For others, it meant taking those necessary steps towards achieving their dream of owning a home.
If your goal for 2018 was to purchase real estate, Petal James, head of mortgage sales at JN Bank, says there are several decisive steps you will need to take to prepare yourself and make the process as simple and affordable as possible.
“The journey towards home ownership requires a lot of planning and preparation; as such, the key is to ensure that you make a solid plan, which can be carefully and wisely executed,” she advised.
James noted that buying a house is a major investment that cannot be realistically achieved “overnight”.
“It takes systematic planning and preparation. Therefore, if 2018 is the year in which you plan to own a home, then chances are you should have been putting several critical measures in place from at least a year or two ago,” she advised.

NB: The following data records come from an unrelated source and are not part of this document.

Lemma thread_advances start s s' t :
  advances start s s' → thread_sound start s t → thread_sound start s' t.
Proof.
  intros [Hf Ht]. destruct t as [p|r j k]; cbn.
  - intros (known & Hp & Hk). exists known. split; [done|]. intros E. by eapply shut_follows, Hk.
  - intros (known & p & Hp & Hk & Hj & Htr). destruct (Ht _ _ Hj) as (p' & Hj' & Hp'). exists known, p'.
    split_and!; [done| |done|by apply Hp']. intros E. by eapply shut_follows, Hk.
Qed.

Lemma advances_arrival start s p :
  advances start s {| sy_daemon := sy_daemon s; sy_threads := sy_threads s ++ [p] |}.
Proof.
  split; [apply follows_refl|]. intros j q Hj. exists q. split; [by apply lookup_app_l_Some|done].
Qed.

Lemma advances_step start s s' :
  running is_dir fuel s → follows start (tables s) →
  daemon_step (daemon_worker fuel) (begins is_dir fuel) s s' → advances start s s'.
Proof.
  intros Hs Hf Hstep. split; [by eapply step_follows|].
  assert (Hfs : follows (tables s) (tables s')) by by eapply step_follows.
  inversion Hstep as [i p lucky p' d new Hi Hr|p Hp]; subst; [|apply (advances_arrival start s p)].
  cbn. intros j q Hj. destruct (decide (i = j)) as [->|Hn].
  - assert (q = p) as -> by congruence. exists p'. split.
    + apply lookup_app_l_Some. apply list_lookup_insert_eq. by eapply lookup_lt_Some.
    + intros r Ht. destruct r; try done. by eapply serving_step.
  - exists q. split; [apply lookup_app_l_Some; by rewrite list_lookup_insert_ne|].
    intros r. by apply tracked_follows.
Qed.

(** A step of one thread of the desktop, which leaves the daemon as it is. *)
Lemma sound_thread start a i t d :
  sound_application start a → thread_sound start (ap_system a) t → thread_tidy t →
  supervised d → (leaving d ≠ (false, None) → shut_since start (tables (ap_system a))) →
  sound_application start (set_desktop d (put_thread i t a)).
Proof.
  intros [] Ht Htidy Hd Hl. split; cbn; try done; by apply Forall_insert.
Qed.

Lemma sound_continue start a i p :
  sound_application start a → thread_sound start (ap_system a) (AtWork p) → locally tidy p →
  sound_application start (put_thread i (AtWork p) a).
Proof. intros [] Ht Htidy. split; cbn; try done; by apply Forall_insert. Qed.

Lemma sound_system start a s :
  sound_application start a → running is_dir fuel s → advances start (ap_system a) s →
  sound_application start (set_system s a).
Proof.
  intros [Hr Hf Hl Ht Hty Hsv] Hs Ha. split; cbn; try done.
  - eapply follows_trans; [exact Hf|apply Ha].
  - intros Hd. eapply shut_follows; [apply Ha|auto].
  - eapply Forall_impl; [exact Ht|]. intros t. by apply thread_advances.
Qed.
(* ===== verification/ExecutionTheorems.v ===== *)
(** * Graph execution: the properties

    What the refinement of ExecutionFacts.v gives for whole executions. *)
From stdpp Require Import relations.
From S2P Require Import Prelude Policy Identity Graph Execution ExecutionFacts Samples.

(** ** Properties *)

Section properties.
Context `{Digest}.

(** C31. In a reachable execution every operation, accepted or refused, moves
    every node by a step of the abstract state machine [node_step], whose rules
    carry the guards (owner, run, readiness, transitive dependence on a dead
    node), and leaves the graph and the identity of the execution alone. *)
Theorem operations_refine_state_machine e op :
  reachable e → op_in_range op →
  Forall2 (node_step e op) e.(ge_nodes) (apply_op e op).(ge_nodes) ∧
  same_frame e (apply_op e op).
Proof.
  intros He Hop. split.
  - apply apply_op_refines; [by apply reachable_is_valid|done].
  - apply apply_op_frame.
Qed.

(** C32. Every reachable execution passes [GraphExecution::validate]: no sequence
    of operations on a started execution, whatever the results, leaves a state
    that a restart would refuse to load. *)
Theorem reachable_executions_validate e : reachable e → validate_execution e = Ok tt.
Proof. intros He. by apply validate_execution_ok, reachable_is_valid. Qed.

(** C34. No node is launched early: in a reachable execution a node that is
    awaiting approval, running or finished has all its dependencies recorded
    as succeeded. *)
Theorem no_node_launches_before_its_dependencies e n :
  reachable e → n ∈ e.(ge_nodes) → launched n → ready e n.(ne_node_id).
Proof.
  intros He Hn Hl. revert n Hn Hl. change (launches_ordered e).
  induction He as [id graph e Hs|e op He IH Hop].
  - unfold start in Hs. ok_inv. intros n Hn [Hp _]. cbn in Hn.
    by apply elem_of_map in Hn as (node & _ & ->).
  - apply launches_ordered_op; [by apply reachable_is_valid|done|done].
Qed.

(** A staged node leaves [AwaitingApproval] only by activation or by
    cancellation, and only when the operation presents the owner and the run
    that were staged. *)
Theorem staging_is_left_only_by_its_owner e op n n' :
  reachable e → op_in_range op →
  n ∈ e.(ge_nodes) → n' ∈ (apply_op e op).(ge_nodes) → n'.(ne_node_id) = n.(ne_node_id) →
  n.(ne_state) = AwaitingApproval → n'.(ne_state) ≠ AwaitingApproval →
  ∃ owner run, n.(ne_owner) = Some owner ∧ n.(ne_run_id) = Some run ∧
    (op = ActivateStaged n.(ne_node_id) owner run ∧ n'.(ne_state) = Running ∨
     op = CancelStaged n.(ne_node_id) owner run ∧ n'.(ne_state) = Cancelled).
Proof.
  intros He Hop Hn Hn' Hid Hs Hs'. apply reachable_is_valid in He as Hv.
  destruct (Forall2_elem_l _ _ _ _ (apply_op_refines e op Hv Hop) Hn) as (m & Hm & Hst).
  assert (m = n') as ->.
  { apply (NoDup_map_key ne_node_id (ge_nodes (apply_op e op))); [|done|done|].
    - apply (ve_nodup _ (apply_op_valid e op Hv Hop)).
    - by rewrite (node_step_id _ _ _ _ Hst). }
  inversion Hst; subst; try congruence; eexists _, _; (split_and!; [eassumption..|]); auto.
Qed.

(** Succeeded, cancelled and uncertain nodes are final: no operation changes
    their record in any way, so a retry keeps the results of their siblings. *)
Theorem finished_nodes_are_final e op n :
  reachable e → op_in_range op → n ∈ e.(ge_nodes) →
  n.(ne_state) = Succeeded ∨ n.(ne_state) = Cancelled ∨ n.(ne_state) = Uncertain →
  n ∈ (apply_op e op).(ge_nodes).
Proof.
  intros He Hop Hn Hs. apply reachable_is_valid in He as Hv.
  destruct (Forall2_elem_l _ _ _ _ (apply_op_refines e op Hv Hop) Hn) as (m & Hm & Hst).
  inversion Hst; subst; try done; exfalso; intuition congruence.
Qed.

(** [block_dependents] returns, and turns exactly the pending nodes that
    transitively need the dead node into blocked ones; every other record is
    unchanged. *)
Theorem block_dependents_blocks_exactly_the_dependents e id :
  reachable e →
  ∃ e', block_dependents e id = Ok e' ∧
    Forall2 (λ n n',
      (n.(ne_state) = Pending ∧ tc (depends e.(ge_graph)) n.(ne_node_id) id →
         n' = blocked_node n) ∧
      (¬ (n.(ne_state) = Pending ∧ tc (depends e.(ge_graph)) n.(ne_node_id) id) → n' = n))
      e.(ge_nodes) e'.(ge_nodes).
Proof.
  intros He. apply reachable_is_valid in He as Hv. destruct (ve_graph _ Hv) as [Hnd _ _ Hac _].
  destruct (block_dependents_correct (ge_graph e) Hnd id (ge_nodes e) (ve_nodup _ Hv) e)
    as (s & Hs & Hmem); [done|done|intros Hc; apply Hac; by exists id|].
  eexists. split; [exact Hs|]. cbn [ge_nodes set_nodes]. apply Forall2_map_r, Forall2_diag.
  intros n _. unfold mark. rewrite <- Hmem. destruct (in_state Pending n) eqn:Ep; cbn [andb].
  - apply in_state_true in Ep. case_bool_decide; split; intuition.
  - apply in_state_false in Ep. split; intuition.
Qed.


(** [claim_ready] hands out exactly the first [limit] nodes, in the order of
    the execution, that are pending with all dependencies succeeded, and marks
    those and only those as running for the owner. *)
Theorem claim_ready_claims_the_first_ready_nodes e owner limit :
  reachable e → (0 < limit)%Z → blank owner = false →
  ∃ ids, (claim_ready e owner limit).2 = Ok ids ∧
    ids = take (Z.to_nat limit) (execution_ids (List.filter
      (eligible e.(ge_graph) (state_map e.(ge_nodes))) e.(ge_nodes))) ∧
    (∀ n, n ∈ e.(ge_nodes) →
       (eligible e.(ge_graph) (state_map e.(ge_nodes)) n = true ↔
        n.(ne_state) = Pending ∧ ready e n.(ne_node_id))) ∧
    (claim_ready e owner limit).1.(ge_nodes) =
      map (λ n, if bool_decide (n.(ne_node_id) ∈ ids) then claimed_by owner n else n)
          e.(ge_nodes).
Proof.
  intros He Hlim Ho. apply reachable_is_valid in He as Hv.
  rewrite claim_ready_correct by (done || lia). cbv zeta. eexists. split; [done|].
  split; [done|]. split; [by intros; apply eligible_ready|].
  by destruct (bool_decide _).
Qed.

(** Progress: while a reachable execution has pending nodes and all others
    have succeeded, a claim with an owner and a positive limit is never empty,
    so the workflow cannot get stuck. *)
Theorem claims_make_progress e owner limit n :
  reachable e → n ∈ e.(ge_nodes) → n.(ne_state) = Pending →
  (∀ m, m ∈ e.(ge_nodes) → m.(ne_state) = Pending ∨ m.(ne_state) = Succeeded) →
  (0 < limit)%Z → blank owner = false →
  ∃ id ids, (claim_ready e owner limit).2 = Ok (id :: ids).
Proof.
  intros He Hn Hs Hall Hlim Ho. apply reachable_is_valid in He as Hv.
  rewrite claim_ready_correct by (done || lia). cbv zeta. cbn [snd].
  destruct (exists_ready e (ne_node_id n) Hv Hall) as (m & Hm & Hms & Hr); [eauto|].
  assert (Hel : m ∈ List.filter (eligible (ge_graph e) (state_map (ge_nodes e))) (ge_nodes e))
    by (apply elem_of_filter_bool; split; [done|by apply eligible_ready]).
  destruct (List.filter _ _) as [|x l]; [by apply elem_of_nil in Hel|].
  destruct (Z.to_nat limit) eqn:El; [lia|]. cbn. eauto.
Qed.

(** Evidence is append-only: no operation removes or rewrites a recorded
    output, at most one is appended, and the outputs of a reachable execution
    carry distinct runs, the hash of their own text and the id of a graph node. *)
Theorem outputs_are_append_only_and_hash_bound e op :
  reachable e → op_in_range op →
  (∃ new, (apply_op e op).(ge_outputs) = e.(ge_outputs) ++ new ∧ length new ≤ 1) ∧
  NoDup (map no_run_id e.(ge_outputs)) ∧
  ∀ o, o ∈ e.(ge_outputs) →
    o.(no_content_hash) = output_hash o.(no_markdown) ∧ blank o.(no_markdown) = false ∧
    (str_len o.(no_markdown) ≤ MAX_NODE_OUTPUT_BYTES)%Z ∧
    o.(no_node_id) ∈ node_ids e.(ge_graph).
Proof.
  intros He Hop. apply reachable_is_valid in He as Hv. split_and!.
  - destruct (apply_op_frame e op) as [_ [->|(o & _ & _ & ->)]].
    + exists []. rewrite app_nil_r. split; [done|simpl; lia].
    + exists [o]. split; [done|simpl; lia].
  - apply Hv.
  - intros o Ho. destruct (ve_outputs _ Hv o Ho) as [Hok ?].
    unfold output_validate in Hok. ok_inv. bool_prop. split_and!; auto. lia.
Qed.

(** A refused operation changes nothing: when the result is an error, the
    execution a reachable state is left in is the one before, also for
    [claim_ready] and [retry_failed], which report errors after assignments. *)
Theorem refused_claims_and_retries_change_nothing e owner limit id :
  reachable e → (0 ≤ limit)%Z →
  returns (claim_ready e owner limit).2 ∧ returns (retry_failed e id).2 ∧
  (is_ok (claim_ready e owner limit).2 = false → (claim_ready e owner limit).1 = e) ∧
  (is_ok (retry_failed e id).2 = false → (retry_failed e id).1 = e).
Proof.
  intros He Hlim. apply reachable_is_valid in He as Hv.
  assert (Hc : returns (claim_ready e owner limit).2 ∧
    (is_ok (claim_ready e owner limit).2 = false → (claim_ready e owner limit).1 = e)).
  { destruct (blank owner || bool_decide (limit = 0%Z)) eqn:Eb.
    - unfold claim_ready. by rewrite Eb.
    - apply orb_false_iff in Eb as [Ho Hl]. apply bool_decide_eq_false in Hl.
      by rewrite claim_ready_correct by done. }
  assert (Hr : returns (retry_failed e id).2 ∧
    (is_ok (retry_failed e id).2 = false → (retry_failed e id).1 = e)).
  { destruct (find_execution e id) as [n|] eqn:Hn; [|by unfold retry_failed; rewrite Hn].
    destruct (in_state Failed n) eqn:Es; [|by unfold retry_failed; rewrite Hn, Es].
    apply in_state_true in Es.
    by destruct (retry_failed_correct e id n Hv Hn Es) as (nodes & -> & _). }
  tauto.
Qed.

End properties.

(** [retry_failed] reopens more than the failed node and its descendants:
    in a reachable execution where one research branch failed and the other
    ended [Blocked] with its run and failure recorded, retrying the first
    makes the second pending and erases that evidence, although it has no
    dependency at all. *)
Theorem retry_reopens_an_unrelated_blocked_branch :
  ∃ e n n', @reachable sample_digest e ∧ validate_execution (H:=sample_digest) e = Ok tt ∧
    n ∈ e.(ge_nodes) ∧ n.(ne_state) = Blocked ∧ n.(ne_failure) = Some sample_failure ∧
    (∀ d, ¬ depends e.(ge_graph) n.(ne_node_id) d) ∧
    n' ∈ (retry_failed e id1).1.(ge_nodes) ∧ n'.(ne_node_id) = n.(ne_node_id) ∧
    n'.(ne_state) = Pending ∧ n'.(ne_run_id) = None ∧ n'.(ne_failure) = None.
Proof.
  set (ops := [ClaimReady "worker" 2; BindRun id1 "worker" id1; BindRun id2 "worker" id2;
               FinishTerminal id2 "worker" Blocked (Some sample_failure);
               Complete id1 "worker" false]).
  assert (Hr : @reachable sample_digest (run_ops sample_start ops)).
  { unfold run_ops, ops. cbn [fold_left]. repeat (apply reach_op; [|done]).
    by apply (reach_start id1 sample_graph). }
  set (e := run_ops sample_start ops) in *.
  destruct (ge_nodes e !! 1) as [n|] eqn:En; [|by vm_compute in En].
  destruct (ge_nodes (retry_failed e id1).1 !! 1) as [n'|] eqn:En'; [|by vm_compute in En'].
  exists e, n, n'. apply list_elem_of_lookup_2 in En as Hn. apply list_elem_of_lookup_2 in En' as Hn'.
  vm_compute in En, En'. simplify_eq. split_and!; try done.
  intros d (node & Hnode & Hd). vm_compute in Hnode. simplify_eq.
  by apply elem_of_nil in Hd.
Qed.

(** ** Witnesses

    Each property at a concrete execution of the sample graph. *)

#[local] Existing Instance sample_digest.

Lemma run_ops_reachable ops : Forall op_in_range ops → reachable (run_ops sample_start ops).
Proof.
  intros Hops. induction ops as [|op ops IH] using rev_ind.
  - by apply (reach_start id1 sample_graph).
  - apply Forall_app in Hops as [? Hop]. unfold run_ops. rewrite fold_left_app. cbn.
    apply reach_op; [by apply IH|]. by inversion Hop.
Qed.
Ltac sample_run := apply run_ops_reachable; repeat constructor; cbn; lia.

Lemma operations_refine_witness :
  let e := run_ops sample_start launch_ops in
  Forall2 (node_step e (CancelStaged id2 "worker" id2)) e.(ge_nodes)
    (apply_op e (CancelStaged id2 "worker" id2)).(ge_nodes) ∧
  same_frame e (apply_op e (CancelStaged id2 "worker" id2)).
Proof. apply operations_refine_state_machine; [sample_run|exact I]. Defined.

Lemma reachable_validate_witness :
  validate_execution (run_ops sample_start launch_ops) = Ok tt.
Proof. apply reachable_executions_validate. sample_run. Defined.

Lemma no_early_launch_witness :
  ready (run_ops sample_start both_succeed) id3.
Proof.
  apply (no_node_launches_before_its_dependencies (run_ops sample_start both_succeed)
    (staged_as "worker" id3 {| ne_node_id := id3; ne_state := Pending; ne_owner := None;
       ne_revision := 0; ne_run_id := None; ne_failure := None |})).
  - sample_run.
  - apply (list_elem_of_lookup_2 _ 2). vm_compute. reflexivity.
  - split; discriminate.
Defined.

Lemma staging_owner_witness :
  ∃ owner run, Some "worker" = Some owner ∧ Some (@id2 RunK) = Some run ∧
    (ActivateStaged id2 "worker" id2 = ActivateStaged id2 owner run ∧ Running = Running ∨
     ActivateStaged id2 "worker" id2 = CancelStaged id2 owner run ∧ Running = Cancelled).
Proof.
  set (n := staged_as "worker" id2 {| ne_node_id := id2; ne_state := Pending; ne_owner := None;
       ne_revision := 0; ne_run_id := None; ne_failure := None |}).
  apply (staging_is_left_only_by_its_owner (run_ops sample_start launch_ops)
           (ActivateStaged id2 "worker" id2) n (activated n)).
  - sample_run.
  - exact I.
  - apply (list_elem_of_lookup_2 _ 1). vm_compute. reflexivity.
  - apply (list_elem_of_lookup_2 _ 1). vm_compute. reflexivity.
  - reflexivity.
  - reflexivity.
  - discriminate.
Defined.

Lemma finished_final_witness :
  let e := run_ops sample_start both_succeed in
  let n := completed true (claimed_by "worker" {| ne_node_id := id1; ne_state := Pending;
       ne_owner := None; ne_revision := 0; ne_run_id := None; ne_failure := None |}) in
  n ∈ (apply_op e (RetryFailed id1)).(ge_nodes).
Proof.
  apply finished_nodes_are_final; [sample_run|exact I| |left; reflexivity].
  apply (list_elem_of_lookup_2 _ 0). vm_compute. reflexivity.
Defined.

Lemma block_dependents_witness :
  let e := run_ops sample_start launch_ops in
  ∃ e', block_dependents e id1 = Ok e' ∧
    Forall2 (λ n n',
      (n.(ne_state) = Pending ∧ tc (depends e.(ge_graph)) n.(ne_node_id) id1 →
         n' = blocked_node n) ∧
      (¬ (n.(ne_state) = Pending ∧ tc (depends e.(ge_graph)) n.(ne_node_id) id1) → n' = n))
      e.(ge_nodes) e'.(ge_nodes).
Proof. apply block_dependents_blocks_exactly_the_dependents. sample_run. Defined.


Lemma claim_ready_witness :
  ∃ ids, (claim_ready sample_start "worker" 1).2 = Ok ids ∧ length ids = 1.
Proof.
  destruct (claim_ready_claims_the_first_ready_nodes (run_ops sample_start []) "worker" 1)
    as (ids & Hr & Hi & _); [sample_run|done|done|].
  exists ids. split; [exact Hr|]. rewrite Hi. vm_compute. reflexivity.
Defined.

Lemma claims_progress_witness :
  ∃ id ids, (claim_ready sample_start "worker" 2).2 = Ok (id :: ids).
Proof.
  apply (claims_make_progress (run_ops sample_start []) "worker" 2
    {| ne_node_id := id1; ne_state := Pending; ne_owner := None; ne_revision := 0;
       ne_run_id := None; ne_failure := None |}).
  - sample_run.
  - apply (list_elem_of_lookup_2 _ 0). vm_compute. reflexivity.
  - reflexivity.
  - apply Forall_forall. repeat constructor.
  - done.
  - done.
Defined.

Lemma outputs_append_only_witness :
  let e := run_ops sample_start both_succeed in
  (∃ new, (apply_op e ReconcileAfterRestart).(ge_outputs) = e.(ge_outputs) ++ new ∧
     length new ≤ 1) ∧
  NoDup (map no_run_id e.(ge_outputs)) ∧
  ∀ o, o ∈ e.(ge_outputs) →
    o.(no_content_hash) = output_hash o.(no_markdown) ∧ blank o.(no_markdown) = false ∧
    (str_len o.(no_markdown) ≤ MAX_NODE_OUTPUT_BYTES)%Z ∧
    o.(no_node_id) ∈ node_ids e.(ge_graph).
Proof. apply outputs_are_append_only_and_hash_bound; [sample_run|exact I]. Defined.

Lemma refused_changes_nothing_witness :
  let e := run_ops sample_start launch_ops in
  returns (claim_ready e "" 2).2 ∧ returns (retry_failed e id3).2 ∧
  (is_ok (claim_ready e "" 2).2 = false → (claim_ready e "" 2).1 = e) ∧
  (is_ok (retry_failed e id3).2 = false → (retry_failed e id3).1 = e).
Proof. apply refused_claims_and_retries_change_nothing; [sample_run|done]. Defined.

The JN Bank senior manager said one of the first measures prospective homeowners should begin to pursue is to reduce their existing personal debt.
“Prior to approving your mortgage, lenders need to be assured that your existing debt will not prevent you from making the monthly payments to finance your mortgage. One major factor that lenders consider greatly is your ability to make those payments. This is measured by assessing your debt against your monthly gross income,” James explained.
She advised homebuyers that in order to assure lenders that they can meet their monthly payments, they should establish a monthly budget which will allow them to pay down their existing debts to a manageable level.
“If your debt-to-income ratio is close to, or higher than, 40 per cent, you may want to take steps to reduce it,” James explained. “You may want to consider increasing your monthly debt payments. The additional payments will help to lower your overall debt quicker.
“For example, if your gross monthly income is $150,000 and you have monthly debts (car loan, student loan and credit card) amounting to $60,000, already you are at 40 per cent. In this scenario, it would be wise to reduce one or two of these debts, in order to comfortably afford a mortgage. Additionally, persons may want to avoid taking on additional debt. Therefore, they should consider reducing the sums charged on their credit cards, and postpone applying for additional loans,” the JN senior manager advised.
James, also advised prospective homeowners to postpone large purchases.
“This means you will be accessing less credit and save more of your income. More time to save means you are able to put away more money for your deposit on real estate, and other costs associated with purchasing a home,” she maintained.